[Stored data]
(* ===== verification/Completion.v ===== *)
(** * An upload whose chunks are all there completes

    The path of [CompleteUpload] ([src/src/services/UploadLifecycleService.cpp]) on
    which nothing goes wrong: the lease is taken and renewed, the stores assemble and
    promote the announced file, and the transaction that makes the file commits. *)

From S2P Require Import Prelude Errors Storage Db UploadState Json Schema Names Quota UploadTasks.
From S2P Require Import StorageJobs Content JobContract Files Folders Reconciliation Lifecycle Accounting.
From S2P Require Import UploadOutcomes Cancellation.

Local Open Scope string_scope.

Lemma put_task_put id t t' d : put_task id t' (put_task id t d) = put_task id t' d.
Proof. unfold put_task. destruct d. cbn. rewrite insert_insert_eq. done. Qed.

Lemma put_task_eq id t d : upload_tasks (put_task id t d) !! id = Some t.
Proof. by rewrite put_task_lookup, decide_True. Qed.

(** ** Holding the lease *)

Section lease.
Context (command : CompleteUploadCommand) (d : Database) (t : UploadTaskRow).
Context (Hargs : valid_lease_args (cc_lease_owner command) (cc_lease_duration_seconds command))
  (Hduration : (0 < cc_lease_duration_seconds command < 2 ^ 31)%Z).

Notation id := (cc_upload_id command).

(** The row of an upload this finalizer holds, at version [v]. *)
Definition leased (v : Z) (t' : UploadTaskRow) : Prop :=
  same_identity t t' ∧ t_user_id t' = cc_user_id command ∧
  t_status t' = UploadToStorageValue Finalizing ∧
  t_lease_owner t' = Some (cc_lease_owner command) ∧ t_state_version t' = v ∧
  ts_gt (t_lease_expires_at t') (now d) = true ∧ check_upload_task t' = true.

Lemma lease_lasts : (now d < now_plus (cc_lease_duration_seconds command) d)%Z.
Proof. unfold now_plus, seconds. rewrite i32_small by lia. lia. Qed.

* * *

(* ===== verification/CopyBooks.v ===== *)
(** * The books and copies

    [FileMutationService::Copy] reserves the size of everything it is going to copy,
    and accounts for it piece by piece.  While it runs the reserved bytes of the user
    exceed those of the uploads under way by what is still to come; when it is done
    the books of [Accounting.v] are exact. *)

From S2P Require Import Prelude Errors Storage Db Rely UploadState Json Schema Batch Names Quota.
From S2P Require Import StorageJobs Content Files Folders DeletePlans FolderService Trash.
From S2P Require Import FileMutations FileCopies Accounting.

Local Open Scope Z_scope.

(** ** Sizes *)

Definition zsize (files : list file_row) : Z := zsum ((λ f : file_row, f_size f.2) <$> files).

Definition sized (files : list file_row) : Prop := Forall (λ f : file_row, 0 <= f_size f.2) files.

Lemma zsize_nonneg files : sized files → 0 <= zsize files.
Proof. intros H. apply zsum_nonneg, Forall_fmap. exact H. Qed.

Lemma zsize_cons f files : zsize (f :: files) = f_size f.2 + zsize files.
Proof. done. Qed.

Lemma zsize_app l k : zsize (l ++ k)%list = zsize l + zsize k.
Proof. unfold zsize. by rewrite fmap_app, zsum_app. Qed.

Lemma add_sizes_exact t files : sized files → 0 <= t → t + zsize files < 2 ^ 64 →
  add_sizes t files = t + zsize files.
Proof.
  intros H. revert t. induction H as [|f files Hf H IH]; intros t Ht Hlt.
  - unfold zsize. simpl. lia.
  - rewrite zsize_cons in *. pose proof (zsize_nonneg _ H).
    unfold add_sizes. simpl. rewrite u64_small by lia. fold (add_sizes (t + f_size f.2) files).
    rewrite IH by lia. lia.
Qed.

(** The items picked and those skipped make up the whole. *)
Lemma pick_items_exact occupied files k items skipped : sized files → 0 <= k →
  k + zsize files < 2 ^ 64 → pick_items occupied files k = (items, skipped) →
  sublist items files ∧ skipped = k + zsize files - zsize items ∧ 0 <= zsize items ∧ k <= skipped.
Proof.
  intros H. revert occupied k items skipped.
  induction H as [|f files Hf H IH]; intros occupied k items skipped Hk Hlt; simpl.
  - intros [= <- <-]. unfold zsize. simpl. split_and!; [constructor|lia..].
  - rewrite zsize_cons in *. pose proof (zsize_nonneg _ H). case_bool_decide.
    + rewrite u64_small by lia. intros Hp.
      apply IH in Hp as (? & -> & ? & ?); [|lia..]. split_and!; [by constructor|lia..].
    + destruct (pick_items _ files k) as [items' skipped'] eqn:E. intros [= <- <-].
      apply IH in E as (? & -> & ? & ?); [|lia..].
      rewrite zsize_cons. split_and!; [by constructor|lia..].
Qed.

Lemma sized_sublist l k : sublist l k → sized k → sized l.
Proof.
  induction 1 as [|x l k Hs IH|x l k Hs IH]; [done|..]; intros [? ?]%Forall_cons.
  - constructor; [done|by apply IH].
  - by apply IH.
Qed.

* * *

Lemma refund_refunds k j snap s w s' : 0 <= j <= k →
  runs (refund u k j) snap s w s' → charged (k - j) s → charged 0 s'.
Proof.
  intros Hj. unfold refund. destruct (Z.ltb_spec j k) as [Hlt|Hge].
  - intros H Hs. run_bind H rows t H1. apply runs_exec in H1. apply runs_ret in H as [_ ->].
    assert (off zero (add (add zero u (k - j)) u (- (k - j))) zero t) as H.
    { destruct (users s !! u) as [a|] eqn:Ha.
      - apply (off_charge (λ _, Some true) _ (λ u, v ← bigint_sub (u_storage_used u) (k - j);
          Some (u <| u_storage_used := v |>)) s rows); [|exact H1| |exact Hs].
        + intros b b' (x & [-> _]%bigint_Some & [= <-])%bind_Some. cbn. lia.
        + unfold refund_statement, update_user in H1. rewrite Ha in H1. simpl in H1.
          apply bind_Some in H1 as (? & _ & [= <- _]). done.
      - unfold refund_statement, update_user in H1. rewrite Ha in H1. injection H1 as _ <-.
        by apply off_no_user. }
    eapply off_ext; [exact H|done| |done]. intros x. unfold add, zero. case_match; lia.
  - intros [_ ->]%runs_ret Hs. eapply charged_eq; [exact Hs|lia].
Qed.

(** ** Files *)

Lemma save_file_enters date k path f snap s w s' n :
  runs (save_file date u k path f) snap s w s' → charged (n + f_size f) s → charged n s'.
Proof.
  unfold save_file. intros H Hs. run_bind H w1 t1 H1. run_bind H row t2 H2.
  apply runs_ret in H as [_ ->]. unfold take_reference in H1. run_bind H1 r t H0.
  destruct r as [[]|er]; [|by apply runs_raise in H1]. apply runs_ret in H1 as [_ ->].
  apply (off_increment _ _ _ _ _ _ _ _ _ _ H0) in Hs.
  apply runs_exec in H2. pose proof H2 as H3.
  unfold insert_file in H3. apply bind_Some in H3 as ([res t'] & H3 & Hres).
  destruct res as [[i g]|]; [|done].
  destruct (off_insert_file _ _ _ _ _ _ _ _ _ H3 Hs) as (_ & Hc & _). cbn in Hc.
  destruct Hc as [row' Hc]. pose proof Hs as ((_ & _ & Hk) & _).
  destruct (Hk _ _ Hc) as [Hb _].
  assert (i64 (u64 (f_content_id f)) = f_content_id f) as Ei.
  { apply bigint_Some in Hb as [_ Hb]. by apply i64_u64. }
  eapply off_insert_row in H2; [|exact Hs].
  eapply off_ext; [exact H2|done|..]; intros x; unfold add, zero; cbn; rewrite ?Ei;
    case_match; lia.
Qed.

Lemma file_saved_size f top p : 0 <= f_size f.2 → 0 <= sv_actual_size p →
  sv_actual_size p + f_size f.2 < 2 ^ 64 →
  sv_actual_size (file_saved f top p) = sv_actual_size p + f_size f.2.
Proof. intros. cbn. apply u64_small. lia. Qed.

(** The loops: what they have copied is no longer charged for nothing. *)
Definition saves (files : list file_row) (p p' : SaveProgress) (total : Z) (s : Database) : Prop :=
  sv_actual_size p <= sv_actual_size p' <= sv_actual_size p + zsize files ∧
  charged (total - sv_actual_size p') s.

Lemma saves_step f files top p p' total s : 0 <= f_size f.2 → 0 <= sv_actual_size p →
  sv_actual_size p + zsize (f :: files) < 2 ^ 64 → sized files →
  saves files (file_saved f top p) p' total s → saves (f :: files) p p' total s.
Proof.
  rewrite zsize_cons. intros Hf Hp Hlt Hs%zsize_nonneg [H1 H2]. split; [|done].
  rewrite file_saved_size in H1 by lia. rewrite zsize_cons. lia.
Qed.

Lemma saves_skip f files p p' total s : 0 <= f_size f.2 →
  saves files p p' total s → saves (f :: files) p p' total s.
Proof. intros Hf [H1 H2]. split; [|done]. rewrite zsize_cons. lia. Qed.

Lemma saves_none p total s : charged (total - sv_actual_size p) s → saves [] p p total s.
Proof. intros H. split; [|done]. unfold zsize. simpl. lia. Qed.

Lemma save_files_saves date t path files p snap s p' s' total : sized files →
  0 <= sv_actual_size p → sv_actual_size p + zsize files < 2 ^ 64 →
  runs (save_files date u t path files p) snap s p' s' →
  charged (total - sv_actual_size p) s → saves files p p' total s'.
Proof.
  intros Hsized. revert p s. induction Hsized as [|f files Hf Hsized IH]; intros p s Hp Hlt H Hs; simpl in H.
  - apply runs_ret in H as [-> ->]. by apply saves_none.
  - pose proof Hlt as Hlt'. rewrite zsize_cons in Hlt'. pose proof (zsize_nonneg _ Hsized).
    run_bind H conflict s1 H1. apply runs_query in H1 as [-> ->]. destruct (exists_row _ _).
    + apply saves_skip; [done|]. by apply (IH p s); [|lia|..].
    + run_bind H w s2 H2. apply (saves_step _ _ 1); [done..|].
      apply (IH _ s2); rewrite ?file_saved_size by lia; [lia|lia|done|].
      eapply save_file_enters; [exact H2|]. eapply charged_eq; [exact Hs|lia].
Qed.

Problem description: Set down only the lines above that fall between the line holding "(* ===== verification/Completion.v ===== *)" and the line holding "Local Open Scope string_scope.", inclusive, keeping each exact.

Result below:
(* ===== verification/Completion.v ===== *)
(** * An upload whose chunks are all there completes

    The path of [CompleteUpload] ([src/src/services/UploadLifecycleService.cpp]) on
    which nothing goes wrong: the lease is taken and renewed, the stores assemble and
    promote the announced file, and the transaction that makes the file commits. *)

From S2P Require Import Prelude Errors Storage Db UploadState Json Schema Names Quota UploadTasks.
From S2P Require Import StorageJobs Content JobContract Files Folders Reconciliation Lifecycle Accounting.
From S2P Require Import UploadOutcomes Cancellation.

Local Open Scope string_scope.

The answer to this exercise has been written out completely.